The financial cooperative Swift has opened its global network to remittance traffic, a move it hopes will encourage more banks to develop international transfer services.
And Wells Fargo & Co. has extended its own remittance service, permitting customers to initiate transfers through its online banking site.
Swift began handling remittances this month through its SwiftNet Remit service, and this week released a set of standardized contracts and guidelines designed to make is easier for banks to establish remittance relationships with each other.
Michael Knorr, a managing director in Citigroup Inc.'s global transaction services unit, said Swift's efforts could help banks "get back in the game to compete more effectively with … nonbank providers."
As one of the world's most global banks, Citi already uses its own network to offer remittance services to more than 100 countries through its QuikRemit Service.
Citi also participated in the Swift remittance effort, and Knorr said that Swift's service would help Citi continue to expand.
"SwiftNet Remit will allow us to add other distribution capabilities," Knorr said. "Instead of redoing this from scratch when we want to enter new markets, we have a good baseline to build from."
Michael Whyte, Swift's senior market manager for banks and low-value payments infrastructures, said banks have been challenged in the past in trying to develop remittance relationships with correspondents in distant parts of the globe.
Most such relationships require participants to develop proprietary agreements, and involve customized technical integrations between the individual banks' systems, Whyte said. Forcing banks to repeat the process with every new partner is a waste of effort, he said. "You're not achieving the economies of scale you would expect by reusing" the contracts and standardized systems.
The SwiftNet infrastructure, which is widely used around the world, can address the connectivity question, he said. Executives of Swift, formally the Society for Worldwide Interbank Financial Telecommunication, plan to promote the remittance service next week at the group's annual Sibos conference, in Hong Kong.
And to make the business side of the equation easier, Swift has spent much of the past two years working with an advisory council to establish a set of standardized guidelines and contract templates that are consistent with both the business practices and the technical issues.
Though individual banks must still forge their own partnerships with counterparts in other countries, Whyte said the standardized paperwork will "make it significantly easier and faster for them to come to a business agreement."
He acknowledged that person-to-person payments are something of a departure for the SwiftNet system, which is used primarily for real-time, high-value wire transfers.
But while the cash value of remittance transactions may be lower, it is still important to the consumers sending money, he said. "They have very high service expectations. This service has high value to them," he said.
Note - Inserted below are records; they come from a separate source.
(* ===== verification/Files.v ===== *)
(** * What a program does to files

    The interface the parallel cases are proved against: which paths an action
    of a case's build or boot reads and writes, and what follows for two hosts
    that agree on some of them.  And a machine that satisfies it: files,
    directories that have to be there before a file can be put in them, a
    compiler that leaves temporary files behind, a package manager that writes
    where no option names. *)

From Stdlib Require Import Ascii.
From S2P Require Import Prelude PyStr PyPath Host Isolation.
From stdpp Require Import base list sets gmap strings numbers option.

Open Scope nat_scope.

(** ** The actions of a case *)

(** What a case's build and its boot consist of: commands that name their
    outputs with [-o], directories made where they are missing, files copied and
    written, and the emulator.  A package build is none of them. *)
Definition case_action (a : action) : Prop :=
  match a with
  | Run argv _ _ => Isolation.outputs argv ≠ []
  | MakeDirs _ exist_ok => exist_ok = true
  | CopyFile _ _ | WriteFile _ _ | Boot _ _ => True
  | _ => False
  end.

(** What an action answers. *)
Inductive answer :=
  | Ran (r : option proc)
  | Booted (r : option (option Z * string))
  | Did (ok : bool).

Section acts.
Context `{Hst : Host}.

Definition acts (a : action) (h : host) : answer * host :=
  match a with
  | Run argv cwd e => let '(r, h) := h_run argv cwd e h in (Ran r, h)
  | Boot argv typed => let '(r, h) := h_boot argv typed h in (Booted r, h)
  | _ => let '(ok, h) := h_act a h in (Did ok, h)
  end.
End acts.

(** ** The interface

    [agree S h1 h2]: at the paths in [S] the two hosts hold the same.  [reads a]:
    the paths the action looks at, directories and absent files included.
    [scratch]: where programs keep temporary files.  An action that reads within
    [S] answers the same on hosts that agree there and leaves them agreeing; an
    action changes the paths it names as outputs, and scratch, and nothing else;
    making a directory that is there changes nothing, and making one in a
    directory that is there changes that one path. *)
Class FileView `{Hst : Host} := {
  agree : (string → Prop) → host → host → Prop;
  reads : action → string → Prop;
  scratch : string → Prop;
  agree_equivalence S :: Equivalence (agree S);
  agree_isdir S p h1 h2 : S p → agree S h1 h2 → h_isdir p h1 = h_isdir p h2;
  acts_within S a h1 h2 :
    case_action a → (∀ p, reads a p → S p) → agree S h1 h2 →
    (acts a h1).1 = (acts a h2).1 ∧ agree S (acts a h1).2 (acts a h2).2;
  acts_outside S a h :
    case_action a → (∀ d b, a ≠ MakeDirs d b) →
    (∀ p, p ∈ Isolation.writes a ∨ scratch p → ¬ S p) → agree S h (acts a h).2;
  makedirs_there S d h : h_isdir d h = true → agree S h (acts (MakeDirs d true) h).2;
  makedirs_under S d n h :
    h_isdir d h = true → solid d → plain n = true → ¬ S (join2 d n) →
    agree S h (acts (MakeDirs (join2 d n) true) h).2;
}.

(** ** A machine with files and directories *)

Record disk := Disk { k_files : gmap string string; k_dirs : gset string }.

Definition put (p text : string) (k : disk) : disk := Disk (<[p := text]> (k_files k)) (k_dirs k).

(** A file can be put where its directory is. *)
Definition put_in (p text : string) (k : disk) : bool * disk :=
  if decide (dirname p ∈ k_dirs k) then (true, put p text k) else (false, k).

(** The missing directories on the way to [p]. *)
Fixpoint mkdirs (fuel : nat) (p : string) (k : disk) : disk :=
  match fuel with
  | O => k
  | S fuel =>
      if decide (p ∈ k_dirs k) then k
      else let k := mkdirs fuel (dirname p) k in Disk (k_files k) ({[p]} ∪ k_dirs k)
  end.

Definition disk_act (a : action) (k : disk) : bool * disk :=
  match a with
  | CopyFile src dst => match k_files k !! src with Some text => put_in dst text k | None => (false, k) end
  | WriteFile p text => put_in p text k
  | MakeDirs p _ => (true, mkdirs (S (slen p)) p k)
  | _ => (true, k)
  end.

(** The text of the files a command line names, put together. *)
Definition contents (argv : list string) (k : disk) : string :=
  py_join "" ((λ p, default "" (k_files k !! p)) <$> argv).

Definition compiler_temp : string := "/tmp/cc.o".

(** A command that names an output puts its inputs together there, by way of a
    temporary file; one that names none is a package build. *)
Definition disk_run (argv : list string) (cwd : option string) (k : disk) : option proc * disk :=
  match Isolation.outputs argv with
  | o :: _ =>
      let text := contents argv k in
      let '(ok, k) := put_in o text (put compiler_temp text k) in
      (Some (if ok : bool then Proc 0 "" "" else Proc 1 "" "no such directory"), k)
  | [] => (Some (Proc 0 "" ""), put (join2 (default "" cwd) "out.sosimg") "image" k)
  end.

Definition disk_host : Host := {|
  host := disk;
  h_run := λ argv cwd _ k, disk_run argv cwd k;
  h_boot := λ argv _ k, (Some (Some 0%Z, contents argv k), k);
  h_act := disk_act;
  h_isfile := λ p k, bool_decide (is_Some (k_files k !! p));
  h_isdir := λ p k, bool_decide (p ∈ k_dirs k);
  h_exists := λ p k, bool_decide (is_Some (k_files k !! p)) || bool_decide (p ∈ k_dirs k);
  h_executable := λ _ _, false;
  h_listdir := λ d k, basename <$> filter (λ p, dirname p = d) (map_to_list (k_files k)).*1;
  h_walk := λ d k, [(d, basename <$> filter (λ p, dirname p = d) (map_to_list (k_files k)).*1)];
  h_getsize := λ p k, N.of_nat (slen (default "" (k_files k !! p)));
  h_text := λ p k, k_files k !! p |}.

Definition disk_agree (S : string → Prop) (k1 k2 : disk) : Prop :=
  ∀ p, S p → k_files k1 !! p = k_files k2 !! p ∧ (p ∈ k_dirs k1 ↔ p ∈ k_dirs k2).

(** The paths an action of a case looks at. *)
Definition looked_at (a : action) : list string :=
  match a with
  | Run argv _ _ => argv ++ (dirname <$> Isolation.outputs argv)
  | Boot argv _ => argv
  | CopyFile src dst => [src; dirname dst]
  | WriteFile p _ => [dirname p]
  | MakeDirs p _ => p :: imap (λ i _, Nat.iter (S i) dirname p) (replicate (slen p) ())
  | _ => []
  end.

#[export] Instance disk_agree_equivalence S : Equivalence (disk_agree S).
Proof.
  split; [done| |].
  - intros k1 k2 H p Hp. destruct (H p Hp) as [-> ->]. done.
  - intros k1 k2 k3 H1 H2 p Hp. destruct (H1 p Hp) as [-> ->]. by apply H2.
Qed.

Lemma disk_agree_put S k1 k2 p text : disk_agree S k1 k2 → disk_agree S (put p text k1) (put p text k2).
Proof.
  intros H q Hq. destruct (H q Hq) as [Hf Hd]. split; [|done]. cbn.
  destruct (decide (p = q)) as [->|]; [by rewrite !lookup_insert_eq|by rewrite !lookup_insert_ne].
Qed.

Lemma disk_agree_put_outside (S : string → Prop) k p text : ¬ S p → disk_agree S k (put p text k).
Proof. intros Hp q Hq. split; [|done]. cbn. rewrite lookup_insert_ne; [done|]. by intros ->. Qed.

Lemma put_in_within (S : string → Prop) k1 k2 p text :
  S (dirname p) → disk_agree S k1 k2 →
  (put_in p text k1).1 = (put_in p text k2).1 ∧ disk_agree S (put_in p text k1).2 (put_in p text k2).2.
Proof.
  intros Hp H. destruct (H _ Hp) as [_ Hd]. unfold put_in.
  destruct (decide (dirname p ∈ k_dirs k1)), (decide (dirname p ∈ k_dirs k2)); try tauto.
  split; [done|by apply disk_agree_put].
Qed.

Lemma put_in_outside (S : string → Prop) k p text : ¬ S p → disk_agree S k (put_in p text k).2.
Proof. intros Hp. unfold put_in. destruct (decide _); [by apply disk_agree_put_outside|done]. Qed.

Lemma contents_agree (S : string → Prop) argv k1 k2 :
  (∀ p, p ∈ argv → S p) → disk_agree S k1 k2 → contents argv k1 = contents argv k2.
Proof.
  intros Hs H. unfold contents. f_equal. apply list_fmap_ext. intros i p Hp%list_elem_of_lookup_2.
  by rewrite (proj1 (H p (Hs p Hp))).
Qed.

Lemma mkdirs_within (S : string → Prop) fuel p k1 k2 :
  (∀ i, i < fuel → S (Nat.iter i dirname p)) → disk_agree S k1 k2 →
  disk_agree S (mkdirs fuel p k1) (mkdirs fuel p k2).
Proof.
  intros Hp H. revert p Hp. induction fuel as [|fuel IH]; intros p Hp; [done|]. cbn [mkdirs].
  pose proof (proj2 (H p (Hp 0 ltac:(lia)))) as Hd.
  destruct (decide (p ∈ k_dirs k1)), (decide (p ∈ k_dirs k2)); try tauto.
  assert (disk_agree S (mkdirs fuel (dirname p) k1) (mkdirs fuel (dirname p) k2)) as IHp.
  { apply IH. intros i Hi. rewrite <-Nat.iter_succ_r. apply Hp. lia. }
  intros q Hq. destruct (IHp q Hq) as [Hf Hds]. cbn. split; [done|]. set_solver.
Qed.

Lemma mkdirs_there fuel p k : p ∈ k_dirs k → mkdirs fuel p k = k.
Proof. intros Hp. destruct fuel; [done|]. cbn. by rewrite decide_True. Qed.

(** The steps of a case on this machine: it satisfies the interface. *)
#[export] Instance disk_view : @FileView disk_host.
Proof.
  refine (@Build_FileView disk_host disk_agree (λ a p, p ∈ looked_at a) (λ p, p = compiler_temp)
            disk_agree_equivalence _ _ _ _ _).
  - intros S p k1 k2 Hp H. cbn. apply bool_decide_ext. by apply H.
  - intros S a k1 k2 Ha Hr H. destruct a as [argv cwd e|d b|src dst|p text| | | |argv typed| |]; try done; cbn -[mkdirs] in *.
    + unfold disk_run. destruct (Isolation.outputs argv) as [|o os] eqn:Eo; [done|].
      rewrite (contents_agree S argv k1 k2) by (done || intros; apply Hr; set_solver).
      pose proof (put_in_within S (put compiler_temp (contents argv k2) k1) (put compiler_temp (contents argv k2) k2)
        o (contents argv k2)) as [E Hag]; [apply Hr; set_solver|by apply disk_agree_put|].
      destruct (put_in _ _ _) as [ok1 h1], (put_in _ _ (put _ _ k2)) as [ok2 h2]. cbn in *. by subst ok2.
    + split; [done|]. apply mkdirs_within; [|done]. intros [|i] Hi; apply Hr; [apply list_elem_of_here|].
      apply list_elem_of_further. apply list_elem_of_lookup. exists i. rewrite list_lookup_imap.
      rewrite lookup_replicate_2 by lia. done.
    + destruct (H src) as [-> _]; [apply Hr; set_solver|].
      destruct (k_files k2 !! src) as [text|]; [|done].
      pose proof (put_in_within S k1 k2 dst text) as [E Hag]; [apply Hr; set_solver|done|].
      destruct (put_in _ _ k1), (put_in _ _ k2). cbn in *. by subst.
    + pose proof (put_in_within S k1 k2 p text) as [E Hag]; [apply Hr; set_solver|done|].
      destruct (put_in _ _ k1), (put_in _ _ k2). cbn in *. by subst.
    + split; [|done]. do 3 f_equal. by apply (contents_agree S).
  - intros S a k Ha Hd Hs. destruct a as [argv cwd e|d b|src dst|p text| | | |argv typed| |]; try done; cbn -[mkdirs] in *.
    + unfold disk_run. destruct (Isolation.outputs argv) as [|o os] eqn:Eo; [done|].
      assert (disk_agree S k (put compiler_temp (contents argv k) k)) as H1
        by (apply disk_agree_put_outside, Hs; by right).
      pose proof (put_in_outside S (put compiler_temp (contents argv k) k) o (contents argv k)) as H2.
      destruct (put_in _ _ _) as [ok k']. cbn in *. etransitivity; [exact H1|]. apply H2, Hs. left. set_solver.
    + by destruct (Hd d b).
    + destruct (k_files k !! src) as [text|]; [|done].
      pose proof (put_in_outside S k dst text) as H2. destruct (put_in _ _ _). apply H2, Hs. left. set_solver.
    + pose proof (put_in_outside S k p text) as H2. destruct (put_in _ _ _). apply H2, Hs. left. set_solver.
  - intros S d k Hd. apply bool_decide_eq_true in Hd. cbn [acts h_act disk_host disk_act].
    by rewrite mkdirs_there.
  - intros S d n k Hd Hsol Hn HS. apply bool_decide_eq_true in Hd. cbn [acts h_act disk_host disk_act mkdirs snd].
    destruct (decide _); [done|]. rewrite dirname_join2, mkdirs_there by done.
    intros q Hq. cbn. split; [done|]. rewrite elem_of_union, elem_of_singleton.
    split; [tauto|]. intros [->|]; [done|done].
Defined.
(* ===== verification/Threads.v ===== *)
(** * Workers on one world (tools/sos_runner.py: [_map_ordered] over real work)

    [MapOrdered.v] takes a worker for a function of its item.  Here a worker is a
    program of steps on the one world all workers share, the pool lets any
    running worker take its next step at any moment, and a frame condition on
    the steps is what makes the parallel run the serial one: no worker can tell
    what the others did. *)

From S2P Require Import Prelude PyStr Host MapOrdered.
From stdpp Require Import base list sets relations strings numbers option functions.

Open Scope nat_scope.

Module Threads.
Import MapOrdered.

(** ** Programs of steps *)

Lemma says_prints (l : list string) : says (Print <$> l) = l.
Proof. induction l as [|x l IH]; [done|]. cbn. by rewrite <-IH at 2. Qed.

Section programs.
Context `{Hst : Host}.

(** A worker: finished, or a step on the world and what follows its result. *)
Inductive prog (B : Type) : Type :=
  | Done (r : res B)
  | Do (X : Type) (m : M X) (k : res X → prog B).
#[global] Arguments Done {_} _.
#[global] Arguments Do {_ _} _ _.

(** The worker run by itself. *)
Fixpoint denote {B} (p : prog B) : M B := λ w,
  match p with
  | Done r => (r, w)
  | Do m k => let '(r, w) := m w in denote (k r) w
  end.

Fixpoint all_steps {B} (Q : ∀ X, M X → Prop) (p : prog B) : Prop :=
  match p with
  | Done _ => True
  | Do m k => Q _ m ∧ ∀ r, all_steps Q (k r)
  end.

(** A worker written as the source writes it: one step after the other. *)
#[global] Instance prog_ret : MRet prog := λ B b, Done (Ok b).
Fixpoint followed_by {B C} (f : B → prog C) (p : prog B) : prog C :=
  match p with
  | Done (Ok b) => f b
  | Done (Raise e) => Done (Raise e)
  | Do m k => Do m (λ r, followed_by f (k r))
  end.
#[global] Instance prog_bind : MBind prog := @followed_by.
Definition act {X} (m : M X) : prog X := Do m Done.

Fixpoint each {X} (l : list X) (body : X → prog unit) : prog unit :=
  match l with [] => mret tt | x :: l => body x ≫= λ _, each l body end.

(** [try: p except ToolError as e], with the message as a value. *)
Fixpoint catching_tool {B} (p : prog B) : prog (B + string) :=
  match p with
  | Done (Ok b) => Done (Ok (inl b))
  | Done (Raise (ToolError msg)) => Done (Ok (inr msg))
  | Done (Raise e) => Done (Raise e)
  | Do m k => Do m (λ r, catching_tool (k r))
  end.

Lemma denote_act {X} (m : M X) w : denote (act m) w = m w.
Proof. cbn. by destruct (m w). Qed.

Lemma denote_bind {B C} (p : prog B) (f : B → prog C) w :
  denote (p ≫= f) w = (denote p ≫= λ b, denote (f b)) w.
Proof.
  revert w. induction p as [[b|e]|X m k IH]; intros w; [done..|]. rewrite M_bind_unfold. cbn.
  destruct (m w) as [r w1]. apply IH.
Qed.

Lemma denote_each {X} (l : list X) (body : X → prog unit) (body' : X → M unit) w :
  (∀ x w, denote (body x) w = body' x w) → denote (each l body) w = for_each l body' w.
Proof.
  intros Hb. revert w. induction l as [|x l IH]; intros w; [done|]. cbn [each for_each].
  rewrite denote_bind, !M_bind_unfold, Hb. by destruct (body' x w) as [[[]|e] w1].
Qed.

Lemma denote_catching_tool {B} (p : prog B) w : denote (catching_tool p) w = catch_tool (denote p) w.
Proof.
  revert w. induction p as [[b|[]]|X m k IH]; intros w; [done..|]. unfold catch_tool in *. cbn.
  destruct (m w) as [r w1]. by rewrite IH.
Qed.

(** *** Every step of such a worker *)

Lemma steps_ret {B} (Q : ∀ X, M X → Prop) (b : B) : all_steps Q (mret b).
Proof. done. Qed.

Lemma steps_act {X} (Q : ∀ X, M X → Prop) (m : M X) : Q X m → all_steps Q (act m).
Proof. by split. Qed.

Lemma steps_raise {B} (Q : ∀ X, M X → Prop) e : all_steps Q (Done (B := B) (Raise e)).
Proof. done. Qed.

Lemma steps_bind {B C} (Q : ∀ X, M X → Prop) (p : prog B) (f : B → prog C) :
  all_steps Q p → (∀ b, all_steps Q (f b)) → all_steps Q (p ≫= f).
Proof. intros Hp Hf. induction p as [[b|e]|X m k IH]; [apply Hf|done|]. split; [apply Hp|]. intros r. by apply IH, Hp. Qed.

Lemma steps_each {X} (Q : ∀ X, M X → Prop) (l : list X) (body : X → prog unit) :
  (∀ x, all_steps Q (body x)) → all_steps Q (each l body).
Proof. intros Hb. induction l as [|x l IH]; [done|]. cbn. by apply steps_bind. Qed.

Lemma steps_catching_tool {B} (Q : ∀ X, M X → Prop) (p : prog B) : all_steps Q p → all_steps Q (catching_tool p).
Proof. induction p as [[b|[]]|X m k IH]; [done..|]. intros [Hm Hk]. split; [done|]. eauto. Qed.

Lemma steps_weaken {B} (Q Q' : ∀ X, M X → Prop) (p : prog B) :
  (∀ X m, Q X m → Q' X m) → all_steps Q p → all_steps Q' p.
Proof. intros HQ. induction p as [r|X m k IH]; [done|]. intros [Hm Hk]. split; [by apply HQ|]. eauto. Qed.

(** What a worker pledges of its result, from wherever its steps are taken: the
    worlds between its steps are the others' doing, and only the log is known to
    grow. *)
Fixpoint pledges {B} (Q : res B → world → Prop) (p : prog B) : world → Prop := λ w,
  match p with
  | Done r => Q r w
  | Do m k => ∀ w1, grows w w1 → pledges Q (k (m w1).1) (m w1).2
  end.

Lemma pledges_grows {B} (Q : res B → world → Prop) p w w' :
  (∀ r w w', grows w w' → Q r w → Q r w') → grows w w' → pledges Q p w → pledges Q p w'.
Proof.
  intros HQ Hg. destruct p as [r|X m k]; cbn; [by apply HQ|].
  intros Hp w1 Hw1. apply Hp. by eapply grows_trans.
Qed.

Lemma pledges_weaken {B} (Q Q' : res B → world → Prop) p w :
  (∀ r w, Q r w → Q' r w) → pledges Q p w → pledges Q' p w.
Proof. intros HQ. revert w. induction p as [r|X m k IH]; intros w; cbn; [apply HQ|]. eauto. Qed.

Lemma pledges_True {B} (p : prog B) w : pledges (λ _ _, True) p w.
Proof. revert w. induction p as [r|X m k IH]; intros w; cbn; auto. Qed.

Lemma pledges_and {B} (Q Q' : res B → world → Prop) p w :
  pledges Q p w → pledges Q' p w → pledges (λ r w, Q r w ∧ Q' r w) p w.
Proof. revert w. induction p as [r|X m k IH]; intros w; cbn; auto. Qed.

Lemma denote_pledges {B} (Q : res B → world → Prop) p w :
  pledges Q p w → Q (denote p w).1 (denote p w).2.
Proof.
  revert w. induction p as [r|X m k IH]; intros w; [done|]. cbn. intros Hp.
  specialize (Hp w (grows_refl w)). destruct (m w) as [r w1]. by apply IH.
Qed.

(** [safe E p]: wherever its steps are taken, what [p] raises satisfies [E]. *)
Definition safe {B} (E : exn → Prop) (p : prog B) : Prop := ∀ w, pledges (λ r _, res_raises E r) p w.

Lemma safe_ret {B} E (b : B) : safe E (mret b).
Proof. by intros w e. Qed.

Lemma safe_raise {B} (E : exn → Prop) e : E e → safe E (Done (B := B) (Raise e)).
Proof. intros He w e' [= <-]. done. Qed.

Lemma safe_do {B X} E (m : M X) (k : res X → prog B) : (∀ w, safe E (k (m w).1)) → safe E (Do m k).
Proof. intros Hk w w1 _. apply Hk. Qed.

Lemma safe_act {X} E (m : M X) : raises E m → safe E (act m).
Proof.
  intros Hm w w1 _ e. cbn. intros Hr. destruct (m w1) as [r w2] eqn:Em. cbn in Hr. subst r. by eapply Hm.
Qed.

Lemma safe_bind {B C} E (p : prog B) (f : B → prog C) : safe E p → (∀ b, safe E (f b)) → safe E (p ≫= f).
Proof.
  intros Hp Hf w. specialize (Hp w). revert w Hp. induction p as [[b|e]|X m k IH]; intros w Hp.
  - apply Hf.
  - intros e' [= <-]. by apply Hp.
  - intros w1 Hw. apply IH. by apply Hp.
Qed.

Lemma safe_each {X} E (l : list X) (body : X → prog unit) : (∀ x, safe E (body x)) → safe E (each l body).
Proof. intros Hb. induction l as [|x l IH]; [apply safe_ret|]. cbn. by apply safe_bind. Qed.

Lemma safe_catching_tool {B} E (p : prog B) : safe E p → safe E (catching_tool p).
Proof.
  intros Hp w. specialize (Hp w). revert w Hp. induction p as [[b|e]|X m k IH]; intros w Hp.
  - by intros e.
  - specialize (Hp e eq_refl). by destruct e; intros e' [= <-].
  - intros w1 Hw. apply IH. by apply Hp.
Qed.

Lemma denote_adds {B} P (p : prog B) : all_steps (λ _ m, only P m) p → only P (denote p).
Proof.
  induction p as [r|X m k IH]; [intros _ w; exists []; by rewrite app_nil_r|]. intros [Hm Hk] w. cbn.
  destruct (Hm w) as (l1 & E1 & H1). destruct (m w) as [r w1]. cbn in E1.
  destruct (IH r (Hk r) w1) as (l2 & E2 & H2). exists (l1 ++ l2).
  rewrite E2, E1, app_assoc. split; [done|by apply Forall_app].
Qed.

(** ** What a worker can tell

    [alike i h h']: the [i]-th worker cannot tell [h] from [h'].  On hosts that
    satisfy [inv], a step is local to worker [i] when it does the same on hosts
    [i] cannot tell apart, when no other worker can tell whether it was taken,
    and when it leaves a host that satisfies [inv]. *)
Context (inv : host → Prop) (alike : nat → host → host → Prop) `{!∀ i, Equivalence (alike i)}.

Record local (i : nat) (X : Type) (m : M X) : Prop := {
  local_own w1 w2 : inv (w_host w1) → inv (w_host w2) → alike i (w_host w1) (w_host w2) →
    (m w1).1 = (m w2).1 ∧ alike i (w_host (m w1).2) (w_host (m w2).2);
  local_frame j w : inv (w_host w) → j ≠ i → alike j (w_host w) (w_host (m w).2);
  local_inv w : inv (w_host w) → inv (w_host (m w).2);
}.

Lemma denote_own {B} i (p : prog B) w1 w2 :
  all_steps (local i) p → inv (w_host w1) → inv (w_host w2) → alike i (w_host w1) (w_host w2) →
  (denote p w1).1 = (denote p w2).1 ∧ alike i (w_host (denote p w1).2) (w_host (denote p w2).2).
Proof.
  revert w1 w2. induction p as [r|X m k IH]; intros w1 w2; [done|].
  intros [Hm Hk] H1 H2 Ha. apply (local_own _ _ _ Hm _ _ H1 H2) in Ha.
  apply (local_inv _ _ _ Hm) in H1, H2. cbn.
  destruct (m w1) as [r1 v1], (m w2) as [r2 v2]. cbn in Ha, H1, H2. destruct Ha as [-> Ha]. by apply IH.
Qed.

Lemma denote_inv {B} i (p : prog B) w :
  all_steps (local i) p → inv (w_host w) → inv (w_host (denote p w).2).
Proof.
  revert w. induction p as [r|X m k IH]; intros w; [done|].
  intros [Hm Hk] Hw. apply (local_inv _ _ _ Hm) in Hw. cbn. destruct (m w) as [r v]. by apply IH.
Qed.

Lemma denote_frame {B} i j (p : prog B) w :
  all_steps (local i) p → inv (w_host w) → j ≠ i → alike j (w_host w) (w_host (denote p w).2).
Proof.
  revert w. induction p as [r|X m k IH]; intros w; [done|].
  intros [Hm Hk] Hw Hj. pose proof (local_frame _ _ _ Hm j w Hw Hj) as Ha. apply (local_inv _ _ _ Hm) in Hw. cbn.
  destruct (m w) as [r v]. etransitivity; [exact Ha|]. by apply IH.
Qed.
End programs.

(** ** The pool *)

Section pool.
Context `{Hst : Host} {A B : Type} (code : A → prog B) (jobs : nat) (stop : list B → bool) (say : nat → B → list string).

(** The consumer prints its lines of a result as it receives it. *)
Definition told (n : nat) (y : B) (w : world) : world := World (w_host w) (w_log w ++ (Print <$> say n y)).
Definition tell (n : nat) (r : res B) (w : world) : world := match r with Ok y => told n y w | Raise _ => w end.

Lemma w_host_tell n r w : w_host (tell n r w) = w_host w.
Proof. by destruct r. Qed.

(** The futures as in [MapOrdered], the program each has left, and the world. *)
Record pool := Pool { base : @state B; threads : nat → prog B; now : world }.

Inductive pstep (items : list A) : pool → pool → Prop :=
  | pstep_start q i r f c y m ts w item :
      length r < jobs → items !! i = Some item →
      pstep items (Pool (State (i :: q) r f c y m) ts w)
        (Pool (State q (r ++ [i]) f c y m) (<[i := code item]> ts) w)
  | pstep_exec s ts w i X (m : M X) k r w' :
      i ∈ running s → ts i = Do m k → m w = (r, w') →
      pstep items (Pool s ts w) (Pool s (<[i := k r]> ts) w')
  | pstep_finish q r1 i r2 f c y m ts w r :
      ts i = Done r →
      pstep items (Pool (State q (r1 ++ i :: r2) f c y m) ts w)
        (Pool (State q (r1 ++ r2) (f ++ [i]) c y m) ts w)
  | pstep_yield s ts w r :
      mode s = Consuming → length (yielded s) < length items → length (yielded s) ∈ finished s →
      ts (length (yielded s)) = Done r →
      pstep items (Pool s ts w) (Pool (receive stop s r) ts (tell (length (yielded s)) r w))
  | pstep_exhaust q r f c y ts w :
      length y = length items →
      pstep items (Pool (State q r f c y Consuming) ts w) (Pool (State q r f c y (Cancelling 0 Exhausted)) ts w)
  | pstep_cancel s k o ts w :
      mode s = Cancelling k o → k < length items → pstep items (Pool s ts w) (Pool (cancel s k o) ts w)
  | pstep_shutdown q r f c y o ts w :
      pstep items (Pool (State q r f c y (Cancelling (length items) o)) ts w)
        (Pool (State q r f c y (Waiting o)) ts w).

Definition idle : nat → prog B := λ _, Done (Raise OSError).

Definition submitted (items : list A) (w : world) : pool := Pool (submit_all items) idle w.

(** The loop [for item in items: yield work(item)], the workers in turn. *)
Fixpoint serial (ys : list B) (items : list A) (w : world) : (list B * outcome) * world :=
  match items with
  | [] => ((ys, Exhausted), w)
  | item :: items =>
      match denote (code item) w with
      | (Raise e, w) => ((ys, Failed e), w)
      | (Ok y, w) =>
          let w := told (length ys) y w in
          if stop (ys ++ [y]) then ((ys ++ [y], Stopped), w) else serial (ys ++ [y]) items w
      end
  end.

(** [_map_ordered(jobs, items, work)] and the loop that consumes it: from [w] it
    may end with these results, in this way, at [w']. *)
Definition map_ordered (items : list A) (w : world) (r : list B * outcome) (w' : world) : Prop :=
  if (jobs <=? 1) || (length items <=? 1) then serial [] items w = (r, w')
  else ∃ s, rtc (pstep items) (submitted items w) s ∧ closed (base s) r.2 ∧
            yielded (base s) = r.1 ∧ now s = w'.

(** ** The serial run is one of the pool's

    With no assumption on the workers: the pool may also start each worker when
    the one before it is through, and wait. *)

Section schedule.
Context (items : list A).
Whyte said that the money transfer companies Western Union Co. and MoneyGram International Inc. account for about 20% of the world's remittance market, and bank-based networks have 30%. The rest is split among a multitude of smaller competitors.
The United States has more than 70 major money transfer operators, for example, and in the United Kingdom, there are more than 4,000 money transfer entities outside the regulatory umbrella of the Financial Services Authority, he said. "The remittance market is hugely fragmented."